Provided entries: Begin
(* ===== verification/RootBridgeSpec.v ===== *)
(** * Theorems about the root bridge

    The requests of a root are the history that its state sums up; every record that a
    bridge made is admitted by that bridge and by no other; a lifecycle boundary is active as
    long as its request is the root's last; and the side effects of a create request are
    applied as a whole or not at all and can be undone. *)
From stdpp Require Import pretty.
From S2P Require Import Prelude JsValue DomHost DomTree DomTreeSpec DomCommitSpec RootMarkers TreePublishSpec Events ListenerRegistry RootListeners RootListenersSpec RootBridge.

Section Bridges.
Context {Node D : Type} `{!EqDecision Node} `{!Countable Node} `{!Host Node D} `{!EventHost Node D}.
Context (registered : D -> Node -> list (string * N * bool)) {laws : EventTargetLaws registered}.
Context (heap : ref -> jsobject) (development : bool) (ownerObject : N -> ref).
Implicit Types (d : D) (n : Node) (b h r : N) (rq : requestRecord).

Abbreviation World := (rootWorld (Node := Node) (D := D)).
Abbreviation Handle := (rootHandle * handleState (Node := Node))%type.
Abbreviation step := (bridgeStep heap development ownerObject).
Implicit Types (w : World) (s : handleState (Node := Node)) (ha : rootHandle).

(** ** The history of a root *)

(** The requests of the root [h], last first, with the state they lead to. *)
Inductive life (records : gmap N requestRecord) h : list N -> rootLifecycle -> nat -> Prop :=
| life_create r rq :
    records !! r = Some rq -> rq_handle rq = h -> rq_operation rq = CreateOperation ->
    rq_lifecycleStatusBefore rq = None -> rq_lifecycleStatusAfter rq = ROOT_LIFECYCLE_CREATED ->
    life records h [r] ROOT_LIFECYCLE_CREATED 0
| life_render r rq p ids status k :
    life records h (p :: ids) status k -> (p < r)%N -> status <> ROOT_LIFECYCLE_UNMOUNTED ->
    records !! r = Some rq -> rq_handle rq = h -> rq_operation rq = RenderOperation ->
    rq_lifecycleStatusBefore rq = Some status -> rq_lifecycleStatusAfter rq = ROOT_LIFECYCLE_RENDERED ->
    rq_renderCount rq = S k ->
    life records h (r :: p :: ids) ROOT_LIFECYCLE_RENDERED (S k)
| life_unmount r rq p ids status k :
    life records h (p :: ids) status k -> (p < r)%N ->
    records !! r = Some rq -> rq_handle rq = h -> rq_operation rq = UnmountOperation ->
    rq_lifecycleStatusBefore rq = Some status -> rq_lifecycleStatusAfter rq = ROOT_LIFECYCLE_UNMOUNTED ->
    rq_noOp rq = bool_decide (status = ROOT_LIFECYCLE_UNMOUNTED) -> rq_renderCount rq = k ->
    life records h (r :: p :: ids) ROOT_LIFECYCLE_UNMOUNTED k.

Lemma life_mono records records' h ids status k :
  records ⊆ records' -> life records h ids status k -> life records' h ids status k.
Proof.
  intros Hsub. induction 1; [eapply life_create|eapply life_render|eapply life_unmount]; eauto; by eapply lookup_weaken.
Qed.

Lemma life_below records h p ids status k r : life records h (p :: ids) status k -> r ∈ p :: ids -> (r <= p)%N.
Proof.
  remember (p :: ids) as l eqn:E. intros H. revert p ids E. induction H; intros q l' [= -> <-]; intros Hin.
  - apply list_elem_of_singleton in Hin as ->. lia.
  - apply elem_of_cons in Hin as [->|Hin]; [lia|]. specialize (IHlife _ _ eq_refl Hin). lia.
  - apply elem_of_cons in Hin as [->|Hin]; [lia|]. specialize (IHlife _ _ eq_refl Hin). lia.
Qed.

Lemma life_of records h ids status k r :
  life records h ids status k -> r ∈ ids -> exists rq, records !! r = Some rq /\ rq_handle rq = h.
Proof.
  induction 1 as [| |]; intros Hin; apply elem_of_cons in Hin as [->|Hin]; eauto. by apply not_elem_of_nil in Hin.
Qed.

(** The last request knows the state of the root. *)
Lemma life_head records h ids status k :
  life records h ids status k -> exists p rest rq, ids = p :: rest /\ records !! p = Some rq /\ rq_handle rq = h
    /\ rq_lifecycleStatusAfter rq = status.
Proof. destruct 1; do 3 eexists; eauto. Qed.

(** ** What holds of every state *)

(** The admission of a path changes nothing else of a handle. *)
Definition eraseAdmission (x : Handle) : Handle := (fst x, setCreateRenderAdmission 0 (snd x)).
Definition handleOf w h : option Handle := eraseAdmission <$> (rootHandleState w !! h).

Definition requestShape rq : Prop :=
  match rq_operation rq with
  | CreateOperation => rq_requestType rq = "createRoot" /\ rq_lifecycleStatusBefore rq = None
      /\ rq_lifecycleStatusAfter rq = ROOT_LIFECYCLE_CREATED
  | RenderOperation => rq_requestType rq = "root.render" /\ rq_lifecycleStatusAfter rq = ROOT_LIFECYCLE_RENDERED
      /\ rq_unmountMarkerGuard rq = None /\ rq_noOp rq = false /\ rq_sync rq = false
      /\ (rq_lifecycleStatusBefore rq = Some ROOT_LIFECYCLE_CREATED \/ rq_lifecycleStatusBefore rq = Some ROOT_LIFECYCLE_RENDERED)
  | UnmountOperation => rq_requestType rq = "root.unmount" /\ rq_lifecycleStatusAfter rq = ROOT_LIFECYCLE_UNMOUNTED
      /\ isSome (rq_unmountMarkerGuard rq) = true /\ exists before, rq_lifecycleStatusBefore rq = Some before
      /\ rq_noOp rq = bool_decide (before = ROOT_LIFECYCLE_UNMOUNTED) /\ rq_sync rq = negb (rq_noOp rq)
  end.

(** A request is made at a bridge, which numbers it. *)
Definition madeAt w b r rq : Prop :=
  rootRecordPayloads w !! r = Some rq /\ exists x, handleOf w (rq_handle rq) = Some x /\ hs_bridgeState (snd x) = b.

(** The object [x] of the bridge has a native slot: a handle, or the value of a request. *)
Definition hasSlot w b x (v : nativeHandle) : Prop :=
  (exists hs, handleOf w x = Some hs /\ hs_bridgeState (snd hs) = b /\ hs_nativeRootHandle (snd hs) = v)
  \/ (exists rq, madeAt w b x rq /\ rq_nativeValueHandle rq = Some v).

(** [ids] are all requests of the handle [h], whose state is [s]. *)
Definition history w h s (ids : list N) : Prop :=
  life (rootRecordPayloads w) h ids (hs_lifecycleStatus s) (hs_renderCount s)
  /\ head ids = hs_latestLifecycleRequestRecord s /\ length ids = hs_lifecycleRequestVersion s
  /\ forall r rq, rootRecordPayloads w !! r = Some rq -> rq_handle rq = h -> r ∈ ids.

Record handleOk w h (x : Handle) : Prop := {
  ho_fresh : (h < objects w)%N;
  ho_bridge : is_Some (bridges w !! hs_bridgeState (snd x));
  ho_owner : rootOwnerState w !! ha_owner (fst x) =
    Some (mkOwnerState (ha_rootId (fst x)) (VStr CLIENT_ROOT_KIND) (VStr CONCURRENT_ROOT_TAG));
  ho_kind : ha_rootKind (fst x) = VStr CLIENT_ROOT_KIND;
  ho_tag : ha_rootTag (fst x) = VStr CONCURRENT_ROOT_TAG;
  ho_life : exists ids, history w h (snd x) ids }.

Record requestOk w r rq : Prop := {
  ro_fresh : (r < objects w)%N;
  ro_handle : exists x, handleOf w (rq_handle rq) = Some x /\ rq_rootId rq = ha_rootId (fst x)
    /\ rq_owner rq = ha_owner (fst x)
    /\ (rq_requestSequence rq < nextRequestSequence (bridgeOf w (hs_bridgeState (snd x))))%N
    /\ rq_requestId rq = numberedId (requestIdPrefix (bridgeOf w (hs_bridgeState (snd x)))) (rq_requestSequence rq);
  ro_kind : rq_rootKind rq = VStr CLIENT_ROOT_KIND;
  ro_tag : rq_rootTag rq = VStr CONCURRENT_ROOT_TAG;
  ro_shape : requestShape rq }.

Record bridgesOk w : Prop := {
  bo_bridge b : is_Some (bridges w !! b) -> (b < objects w)%N;
  bo_owner o : is_Some (rootOwnerState w !! o) -> (o < objects w)%N;
  bo_handle h x : handleOf w h = Some x -> handleOk w h x;
  bo_request r rq : rootRecordPayloads w !! r = Some rq -> requestOk w r rq;
  bo_order b r r' rq rq' : madeAt w b r rq -> madeAt w b r' rq' -> (r < r')%N ->
    (rq_requestSequence rq < rq_requestSequence rq')%N;
  bo_slot b x v : hasSlot w b x v -> (nh_slot v < nextNativeHandleSlot (bridgeOf w b))%N
    /\ nh_environmentId v = nativeEnvironmentId (bridgeOf w b);
  bo_slots b x y v v' : hasSlot w b x v -> hasSlot w b y v' -> (x < y)%N -> (nh_slot v < nh_slot v')%N }.

Lemma noRoots_ok d : bridgesOk (noRoots d).
Proof.
  assert (Hh : forall h, handleOf (noRoots d) h = None) by done.
  assert (Hr : forall b r rq, ~ madeAt (noRoots d) b r rq) by (intros b r rq [H _]; done).
  assert (Hs : forall b x v, ~ hasSlot (noRoots d) b x v).
  { intros b x v [(? & H & _)|(? & H & _)]; [by rewrite Hh in H|by apply Hr in H]. }
  split.
  - by intros b [x H].
  - by intros o [x H].
  - intros h x H. by rewrite Hh in H.
  - done.
  - intros b r r' rq rq' H. by apply Hr in H.
  - intros b x v H. by apply Hs in H.
  - intros b x y v v' H. by apply Hs in H.
Qed.

(** ** Steps that make no request *)

(** The numbers of a bridge that requests and native handles have. *)
Definition sameNumbers (x y : bridgeState) : Prop :=
  nextRequestSequence x = nextRequestSequence y /\ nextNativeHandleSlot x = nextNativeHandleSlot y
  /\ requestIdPrefix x = requestIdPrefix y /\ nativeEnvironmentId x = nativeEnvironmentId y.

Record frame w w' : Prop := {
  fr_objects : (objects w <= objects w')%N;
  fr_bridge b : is_Some (bridges w !! b) -> is_Some (bridges w' !! b) /\ sameNumbers (bridgeOf w b) (bridgeOf w' b);
  fr_bridges b : is_Some (bridges w' !! b) -> is_Some (bridges w !! b) \/ (b < objects w')%N;
  fr_owner o x : rootOwnerState w !! o = Some x -> rootOwnerState w' !! o = Some x;
  fr_owners o : is_Some (rootOwnerState w' !! o) -> is_Some (rootOwnerState w !! o) \/ (o < objects w')%N;
  fr_handle h : handleOf w' h = handleOf w h;
  fr_records : rootRecordPayloads w' = rootRecordPayloads w }.

Lemma frame_refl w : frame w w.
Proof. split; auto; try lia. intros b H. by split. Qed.

Lemma frame_trans w1 w2 w3 : frame w1 w2 -> frame w2 w3 -> frame w1 w3.
Proof.
  intros A B. pose proof (fr_objects _ _ A). pose proof (fr_objects _ _ B). split.
  - lia.
  - intros b Hb. destruct (fr_bridge _ _ A b Hb) as [H2 (a1 & a2 & a3 & a4)].
    destruct (fr_bridge _ _ B b H2) as [H3 (b1 & b2 & b3 & b4)]. split; [done|]. by split_and!; etrans.
  - intros b Hb. destruct (fr_bridges _ _ B b Hb) as [H2|H2]; [|by right].
    destruct (fr_bridges _ _ A b H2); [by left|right; lia].
  - intros o x Ho. by apply (fr_owner _ _ B), (fr_owner _ _ A).
  - intros o Ho. destruct (fr_owners _ _ B o Ho) as [H2|H2]; [|by right].
    destruct (fr_owners _ _ A o H2); [by left|right; lia].
  - intros h. by rewrite (fr_handle _ _ B), (fr_handle _ _ A).
  - by rewrite (fr_records _ _ B), (fr_records _ _ A).
Qed.

Lemma frame_made w w' b r rq : frame w w' -> madeAt w' b r rq -> madeAt w b r rq.
Proof. intros A [H (x & Hx & Hb)]. split; [by rewrite <- (fr_records _ _ A)|]. exists x. by rewrite <- (fr_handle _ _ A). Qed.
Lemma frame_slot w w' b x v : frame w w' -> hasSlot w' b x v -> hasSlot w b x v.
Proof.
  intros A [(hs & Hh & H)|(rq & Hm & H)]; [left; exists hs; by rewrite <- (fr_handle _ _ A)|right].
  exists rq. split; [by eapply frame_made|done].
Qed.

Lemma slot_bridge w b x v : bridgesOk w -> hasSlot w b x v -> is_Some (bridges w !! b).
Proof.
  intros Hok [(hs & Hh & <- & _)|(rq & [_ (hs & Hh & <-)] & _)]; by eapply ho_bridge, bo_handle.
Qed.

Lemma handle_frame w w' h x : frame w w' -> handleOk w h x -> handleOk w' h x.
Proof.
  intros A [H1 H2 H3 H4 H5 H6]. pose proof (fr_objects _ _ A). split; try done.
  - lia.
  - by apply (fr_bridge _ _ A).
  - by apply (fr_owner _ _ A).
  - unfold history. by rewrite (fr_records _ _ A).
Qed.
Provided entries: End
Proceeding from the line containing "From S2P Require" through the line containing "Lemma life_mono records", transcribe the lines above exactly, both end lines included.

* _Response to the task_:
From S2P Require Import Prelude JsValue DomHost DomTree DomTreeSpec DomCommitSpec RootMarkers TreePublishSpec Events ListenerRegistry RootListeners RootListenersSpec RootBridge.

Section Bridges.
Context {Node D : Type} `{!EqDecision Node} `{!Countable Node} `{!Host Node D} `{!EventHost Node D}.
Context (registered : D -> Node -> list (string * N * bool)) {laws : EventTargetLaws registered}.
Context (heap : ref -> jsobject) (development : bool) (ownerObject : N -> ref).
Implicit Types (d : D) (n : Node) (b h r : N) (rq : requestRecord).

Abbreviation World := (rootWorld (Node := Node) (D := D)).
Abbreviation Handle := (rootHandle * handleState (Node := Node))%type.
Abbreviation step := (bridgeStep heap development ownerObject).
Implicit Types (w : World) (s : handleState (Node := Node)) (ha : rootHandle).

(** ** The history of a root *)

(** The requests of the root [h], last first, with the state they lead to. *)
Inductive life (records : gmap N requestRecord) h : list N -> rootLifecycle -> nat -> Prop :=
| life_create r rq :
    records !! r = Some rq -> rq_handle rq = h -> rq_operation rq = CreateOperation ->
    rq_lifecycleStatusBefore rq = None -> rq_lifecycleStatusAfter rq = ROOT_LIFECYCLE_CREATED ->
    life records h [r] ROOT_LIFECYCLE_CREATED 0
| life_render r rq p ids status k :
    life records h (p :: ids) status k -> (p < r)%N -> status <> ROOT_LIFECYCLE_UNMOUNTED ->
    records !! r = Some rq -> rq_handle rq = h -> rq_operation rq = RenderOperation ->
    rq_lifecycleStatusBefore rq = Some status -> rq_lifecycleStatusAfter rq = ROOT_LIFECYCLE_RENDERED ->
    rq_renderCount rq = S k ->
    life records h (r :: p :: ids) ROOT_LIFECYCLE_RENDERED (S k)
| life_unmount r rq p ids status k :
    life records h (p :: ids) status k -> (p < r)%N ->
    records !! r = Some rq -> rq_handle rq = h -> rq_operation rq = UnmountOperation ->
    rq_lifecycleStatusBefore rq = Some status -> rq_lifecycleStatusAfter rq = ROOT_LIFECYCLE_UNMOUNTED ->
    rq_noOp rq = bool_decide (status = ROOT_LIFECYCLE_UNMOUNTED) -> rq_renderCount rq = k ->
    life records h (r :: p :: ids) ROOT_LIFECYCLE_UNMOUNTED k.

Lemma life_mono records records' h ids status k :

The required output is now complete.